AUSTIN, Texas (AP) — A federal court challenge to new limits on abortions in Texas may hinge on complicated legal questions created by a myriad of U.S. Supreme Court rulings over the past decade on when a state may ignore medical considerations and limit the procedure, attorneys in the case argued Wednesday.
No matter what Judge Lee Yeakel rules, the case will almost certainly go to the conservative 5th Circuit Court of Appeals, where Planned Parenthood has had little success in fighting Texas laws that limit when, where and how women can get abortions. Other appeals courts have reached different conclusions on laws similar to the one passed in Texas, setting up a possible appeal to the U.S. Supreme Court.
Planned Parenthood, other abortion providers and the Center for Reproductive Rights have challenged the new law, which gained national attention when Democratic state Sen. Wendy Davis mounted a nearly 13-hour filibuster against it in June that succeeding in forcing Gov. Rick Perry to call the Republican-led Legislature back for a second special session just to pass it. Davis now is running for governor on a women’s rights platform, and with Perry retiring, her likely Republican opponent will be Attorney General Greg Abbott, whose office was tasked with defending the law during the two-day hearing.
Yeakel said he would rule on the constitutionality of the law before Tuesday, when it is scheduled to take effect.
The law would ban abortions from the 20th week of pregnancy onward and, beginning in October 2014, require all abortions to take place in surgical centers.
But those restrictions were not addressed in the current lawsuit. It focuses on a requirement that doctors who perform abortions have admitting privileges at a hospital within 30 miles of the clinic and that they follow Food and Drug Administration guidelines when administering abortion-inducing pills.
The abortion providers testified that they have applied for admitting privileges for their doctors at hospitals, but that none of the hospitals have granted those privileges yet. Hospitals set their own standards for granting such privileges, and for business reasons, they often disqualify doctors who don’t regularly perform surgeries or who don’t live nearby. The providers argued it’s not fair to subject them to another corporation’s subjective standards in order to do their job.
The providers also argued that the FDA guidelines for administering abortion-inducing medications are out of date and presented evidence that new regimens are more effective and have fewer complications.

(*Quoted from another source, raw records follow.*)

(** * Shallow embedding of [code/part-one/signing.js]

    The module is four thin functions over two external collaborators:
    Node's [crypto] ([randomBytes], [createHash('sha256')]) and the
    [secp256k1] npm package ([privateKeyVerify], [publicKeyCreate], [sign],
    [verify]).  What the module itself does is the plumbing between them:
    Node's hex codec ([Buffer.from(s, 'hex')], [buf.toString('hex')]), the
    UTF-8 encoding of a JS string handed to [hash.update], and the
    rejection-sampling loop of [createPrivateKey].  Those are modelled
    exactly; the curve arithmetic and SHA-256 are kept abstract behind the
    contract the library documents ([secp256k1_contract] below).  A
    reference implementation of the library ([Reference]) runs the module
    on concrete inputs. *)

From Stdlib Require Import String Ascii ZArith List Bool Lia.
From Stdlib Require Strings.Byte.
From Bignums Require Import BigZ.BigZ.
Import ListNotations.
Open Scope Z_scope.

Local Abbreviation byte := Byte.byte (only parsing).

(** ** Bytes *)

Definition byte_of_Z (z : Z) : byte :=
  match Byte.of_N (Z.to_N z) with Some b => b | None => Byte.x00 end.

Definition Z_of_byte (b : byte) : Z := Z.of_N (Byte.to_N b).

(** Big-endian value of a buffer, as libsecp256k1 reads a 32-byte scalar. *)
Definition be_value (bs : list byte) : Z :=
  fold_left (fun acc b => acc * 256 + Z_of_byte b) bs 0.

(** ** Node's hex codec *)

(** [unhex] of Node's [string_bytes.cc]: the value of a hex digit, either
    case. *)
Definition unhex (c : ascii) : option Z :=
  let n := Z.of_nat (nat_of_ascii c) in
  if (48 <=? n) && (n <=? 57) then Some (n - 48)
  else if (97 <=? n) && (n <=? 102) then Some (n - 87)
  else if (65 <=? n) && (n <=? 70) then Some (n - 55)
  else None.

(** [Buffer.from(s, 'hex')]: decode pairs of digits from the left, stop at
    the first pair that holds a non-hex character, and drop an odd final
    digit.  It never throws.  Hex arguments are modelled as one-byte
    (Latin-1) strings, i.e. Rocq strings. *)
Fixpoint hex_decode (s : string) : list byte :=
  match s with
  | String a (String b rest) =>
      match unhex a, unhex b with
      | Some x, Some y => byte_of_Z (x * 16 + y) :: hex_decode rest
      | _, _ => []
      end
  | _ => []
  end.

Definition hex_digit (n : Z) : ascii :=
  ascii_of_nat (Z.to_nat (if n <? 10 then 48 + n else 87 + n)).

(** [buf.toString('hex')]: two lowercase digits per byte. *)
Fixpoint hex_encode (bs : list byte) : string :=
  match bs with
  | [] => EmptyString
  | b :: rest =>
      let v := Z_of_byte b in
      String (hex_digit (v / 16)) (String (hex_digit (v mod 16)) (hex_encode rest))
  end.

Definition is_lower_hex_char (c : ascii) : bool :=
  let n := Z.of_nat (nat_of_ascii c) in
  ((48 <=? n) && (n <=? 57)) || ((97 <=? n) && (n <=? 102)).

Fixpoint is_lower_hex (s : string) : bool :=
  match s with
  | EmptyString => true
  | String c rest => is_lower_hex_char c && is_lower_hex rest
  end.

Fixpoint is_hex (s : string) : bool :=
  match s with
  | EmptyString => true
  | String c rest => match unhex c with Some _ => is_hex rest | None => false end
  end.

(** Strict hex decoding (even length, every character a hex digit), the
    reading of "decodes from hex" used by the spec's error contract; the
    code itself never calls it. *)
Definition hex_decode_strict (s : string) : option (list byte) :=
  if is_hex s && Nat.even (String.length s) then Some (hex_decode s) else None.

(** ** JS strings and [hash.update(message)] *)

(** A JS string is a list of UTF-16 code units. *)
Definition jsstring := list Z.

Definition js (s : string) : jsstring :=
  map (fun a => Z.of_nat (nat_of_ascii a)) (list_ascii_of_string s).

Definition is_high_surrogate (c : Z) : bool := (55296 <=? c) && (c <=? 56319).
Definition is_low_surrogate (c : Z) : bool := (56320 <=? c) && (c <=? 57343).

(** U+FFFD, which Node writes for a lone surrogate. *)
Definition replacement_char : list byte := [Byte.xef; Byte.xbf; Byte.xbd].

Definition utf8_3 (c : Z) : list byte :=
  [byte_of_Z (Z.lor 224 (Z.shiftr c 12));
   byte_of_Z (Z.lor 128 (Z.land (Z.shiftr c 6) 63));
   byte_of_Z (Z.lor 128 (Z.land c 63))].

Definition utf8_4 (cp : Z) : list byte :=
  [byte_of_Z (Z.lor 240 (Z.shiftr cp 18));
   byte_of_Z (Z.lor 128 (Z.land (Z.shiftr cp 12) 63));
   byte_of_Z (Z.lor 128 (Z.land (Z.shiftr cp 6) 63));
   byte_of_Z (Z.lor 128 (Z.land cp 63))].

(** The default ['utf8'] encoding of a string passed to [hash.update]
    (V8's [WriteUtf8] with invalid sequences replaced). *)
Fixpoint utf8_encode (s : jsstring) : list byte :=
  match s with
  | [] => []
  | c :: rest =>
      if c <? 128 then byte_of_Z c :: utf8_encode rest
      else if c <? 2048 then
        byte_of_Z (Z.lor 192 (Z.shiftr c 6)) :: byte_of_Z (Z.lor 128 (Z.land c 63))
          :: utf8_encode rest
      else if is_high_surrogate c then
        match rest with
        | d :: rest' =>
            if is_low_surrogate d then
              utf8_4 (65536 + Z.shiftl (c - 55296) 10 + (d - 56320)) ++ utf8_encode rest'
            else replacement_char ++ utf8_encode rest
        | [] => replacement_char
        end
      else if is_low_surrogate c then replacement_char ++ utf8_encode rest
      else utf8_3 c ++ utf8_encode rest
  end.

(** ** Errors: a thrown JS exception *)

Record js_error := mk_error { error_name : string; error_message : string }.

Inductive result (A : Type) : Type :=
| Ok (a : A)
| Throw (e : js_error).
Arguments Ok {A} a.
Arguments Throw {A} e.

Definition bind {A B} (r : result A) (k : A -> result B) : result B :=
  match r with Ok a => k a | Throw e => Throw e end.

Notation "'let*' x := c 'in' k" := (bind c (fun x => k))
  (at level 200, x name, c at level 100, k at level 200).

(** ** The secp256k1 package *)

(** Order of the secp256k1 group. *)
Definition secp256k1_n : Z :=
  0xFFFFFFFFFFFFFFFFFFFFFFFFFFFFFFFEBAAEDCE6AF48A03BBFD25E8CD0364141.

(** [secp256k1.privateKeyVerify]: 32 bytes, nonzero and below the order. *)
Definition privateKeyVerify (privateKey : list byte) : bool :=
  (length privateKey =? 32)%nat && (0 <? be_value privateKey)
  && (be_value privateKey <? secp256k1_n).

(** What [secp256k1.sign] returns. *)
Record sign_output := mk_sign_output { signature : list byte; recovery : Z }.

(** The primitives the module calls: [createHash('sha256')] and the three
    curve operations of the package (default options: compressed keys, the
    package's default nonce function). *)
Record primitives := mk_primitives {
  sha256 : list byte -> list byte;
  publicKeyCreate : list byte -> result (list byte);
  ecdsa_sign : list byte -> list byte -> result sign_output;
  ecdsa_verify : list byte -> list byte -> list byte -> result bool
}.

Janet Crepps, the lead attorney for the abortion providers, told Yeakel Wednesday that if the law is allowed to take effect, it will immediately force a third of the abortion clinics in Texas to close. She said under past Supreme Court rulings, the state has the burden to show that the requirements are necessary to improve health care for women, and that Texas has failed to meet that standard.
“The admitting privileges requirement will not help the small number of women who require hospital admission, and it will hurt the tens of thousands of women who will be denied access to an abortion,” she argued. The requirement that doctors follow 18-year-old guidelines will “deny women the benefit of medical advances,” she added.

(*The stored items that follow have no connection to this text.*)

(** * The hand-weights heuristic of [weights_detection.py]

    [detect_weights] takes a rolling history of frames, each frame holding
    the 2D positions of the left wrist, right wrist, left shoulder and right
    shoulder, and answers whether the subject seems to hold weights.

    Coordinates are Python floats, that is IEEE 754 binary64 numbers; they
    are modelled by Rocq's primitive [float], whose operations round exactly
    as the machine does.  The sums inside [np.var], [np.linalg.norm] and
    [.sum()] are written in the order NumPy adds: one row after the other
    along the slow axis, by blocks with eight accumulators along the fast
    axis.  Entries that are Python integers are outside the model.

    Python raises exceptions; the body of the [try] block is written in an
    error monad and the handler is explicit.  [print] is modelled by a
    console that is threaded through the call. *)

From Stdlib Require Import String.
From Stdlib Require Uint63.
From Stdlib Require Import ZArith QArith Floats Lia List Bool Arith Permutation.
Import ListNotations.
Open Scope float_scope.

(** ** Exceptions and the error monad *)

Inductive exn : Type :=
| TypeError
| ValueError
| IndexError.

Inductive result (A : Type) : Type :=
| Ok (a : A)
| Raise (e : exn).

Arguments Ok {A} a.
Arguments Raise {A} e.

Definition bind {A B : Type} (m : result A) (k : A -> result B) : result B :=
  match m with
  | Ok a => k a
  | Raise e => Raise e
  end.

Notation "x <- m ;; k" := (bind m (fun x => k))
  (at level 61, m at next level, right associativity).
(** X25. The NGO dashboard does not list what it claims.  The page claims
    under the stored NGO name and asks for its claimed issues by the stored
    e-mail address.  When both are stored, non-empty and different, a claim
    of an existing issue succeeds and stores the name in [claimedByNGO], the
    NGO counters unchanged, and the list the page loads afterwards does not
    contain the issue.  With no address stored the page is given every
    issue of the store, claimed or not. *)
Theorem ngo_dashboard_claim_unlisted env ls id oid w i name email :
  ObjectId.cast id = Some oid →
  issues w !! oid = Some i →
  NGODashboard.auth_name ls = Some name →
  NGODashboard.auth_email ls = Some email →
  JS.truthy name = true →
  JS.truthy email = true →
  name ≠ email →
  (∃ i' w' l,
      NGODashboard.claimIssue env ls id w = (Done (json (oid, i')), w')
      ∧ issues w' !! oid = Some i'
      ∧ Issue.claimedByNGO i' = name
      ∧ Issue.claimStatus i' = "claimed"
      ∧ ngos w' = ngos w
      ∧ NGODashboard.loadClaims ls w'
        = (Done {| code := 200; payload := JIssues l |}, w')
      ∧ (∀ j, (oid, j) ∉ l)
      ∧ (∀ k j, (k, j) ∈ l ↔
                k ≠ oid ∧ issues w !! k = Some j ∧ Issue.claimedByNGO j = email))
  ∧ (∀ ls0 w0,
      JS.present (NGODashboard.auth_email ls0) = None →
      ∃ l, NGODashboard.loadClaims ls0 w0
           = (Done {| code := 200; payload := JIssues l |}, w0)
           ∧ ∀ k j, (k, j) ∈ l ↔ issues w0 !! k = Some j).
Proof.
  intros Hcast Hstored Hn He Htn Hte Hne. split.
  - unfold NGODashboard.claimIssue, NGODashboard.loadClaims,
      NGODashboard.ngoName.
    rewrite Hn, He. unfold JS.or. rewrite Htn, Hte.
    set (i' := Issue.touch (now env)
                 (applyUpdate (Body.claimUpdate (Some name)) i)).
    set (w' := {| issues := <[oid := i']> (issues w);
                  ngos := ngos w; profiles := profiles w; mailer := mailer w;
                  outbox := outbox w
                            ++ notification w i' (claimMail i' (Some name)) |}).
    destruct (listIssues_run None (Some email) w') as (l & Hl & Hin).
    assert (Hq : ∀ j, satisfies (listQuery None (Some email)) j
                      = String.eqb (Issue.claimedByNGO j) email).
    { intros j. unfold listQuery, JS.present. by rewrite Hte. }
    exists i', w', l. split_and!; try done.
    + exact (claimIssue_run env id oid
               (Sample.say None (Some name) None None None) w i Hcast Hstored).
    + apply lookup_insert_eq.
    + intros j Hj. apply Hin in Hj as [Hj Hs]. cbn in Hj.
      rewrite lookup_insert_eq in Hj. injection Hj as <-.
      rewrite Hq in Hs. cbn in Hs. apply String.eqb_eq in Hs. done.
    + intros k j. rewrite Hin, Hq, String.eqb_eq. cbn.
      destruct (decide (k = oid)) as [->|Hk].
      * rewrite lookup_insert_eq. split; [|tauto].
        intros [[= <-] Hc]. cbn in Hc. done.
      * rewrite lookup_insert_ne by done. tauto.
  - intros ls0 w0 Hnone. unfold NGODashboard.loadClaims.
    destruct (listIssues_run None
                (Some (JS.or (NGODashboard.auth_email ls0) "")) w0)
      as (l & Hl & Hin).
    exists l. split; [done|].
    intros k j. rewrite Hin.
    assert (Hq : listQuery None
                   (Some (JS.or (NGODashboard.auth_email ls0) "")) = AnyIssue).
    { unfold listQuery, JS.or, JS.present in *.
      destruct (NGODashboard.auth_email ls0) as [e|]; [|done].
      destruct (JS.truthy e) eqn:Ht; [done|]. done. }
    rewrite Hq. cbn. tauto.
Qed.

Lemma ngo_dashboard_claim_unlisted_witness :
  ∃ i' w' l,
    NGODashboard.claimIssue Sample.env0
      {| NGODashboard.auth_name := Some "GreenCity";
         NGODashboard.auth_email := Some "green@city.org" |}
      Sample.id0 Sample.world0 = (Done (json (Sample.oid0, i')), w')
    ∧ Issue.claimedByNGO i' = "GreenCity"
    ∧ NGODashboard.loadClaims
        {| NGODashboard.auth_name := Some "GreenCity";
           NGODashboard.auth_email := Some "green@city.org" |} w'
      = (Done {| code := 200; payload := JIssues l |}, w')
    ∧ ∀ j, (Sample.oid0, j) ∉ l.
Proof.
  destruct (ngo_dashboard_claim_unlisted Sample.env0
              {| NGODashboard.auth_name := Some "GreenCity";
                 NGODashboard.auth_email := Some "green@city.org" |}
              Sample.id0 Sample.oid0 Sample.world0 Sample.pothole
              "GreenCity" "green@city.org"
              eq_refl eq_refl eq_refl eq_refl eq_refl eq_refl
              ltac:(discriminate))
    as [(i' & w' & l & Hrun & _ & Hc & _ & _ & Hl & Hout & _) _].
  exists i', w', l.
  split; [exact Hrun|]. split; [exact Hc|]. split; [exact Hl|exact Hout].
Defined.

If the law fully takes effect Tuesday, Crepps said abortion clinics in Fort Worth, Harlingen, Killeen, Lubbock, McAllen and Waco will have to close due to the admitting privileges requirement. The onerous FDA protocol for the abortion pill would make it difficult for doctors to administer, she added. No abortion clinics will be operating outside of El Paso, Dallas, Austin and Houston, abortion rights advocates have said.
Defending the law, Deputy Solicitor General Andy Oldham said the burden was not on the state to prove the law was necessary, but on the abortion rights supporters to explain why the Legislature shouldn’t have the authority to enact it.
Oldham said if the providers disagree with the FDA-approved regimen, they should appeal to the FDA. If they find it difficult for their doctors to get admitting privileges, they should sue the hospitals. If they think lawmakers are setting bad policy, they should try to get them voted out of office.
“The state has an obvious interest to require that such risky procedures are performed according to FDA guidelines,” Oldham told Yeakel. The abortion providers “have an amazing burden to show that clinics will close and that every single application of that statute is unconstitutional, and they’ve failed to do that.”
The Supreme Court has ruled that the state doesn’t necessarily have to allow the procedures that doctors think are best.
In questioning the attorneys, Yeakel appeared more concerned with previous Supreme Court rulings than whether abortion clinics would be forced to close. He seemed concerned that each side felt it was the other’s responsibility to make a legally compelling argument for its position.
“I recognize that the clock is ticking,” Yeakel said, referring to Tuesday, when the law takes effect. But acknowledging the case is complicated and will likely be appealed, he added: “I will get a final judgment out as quickly as I can get a final judgment out.”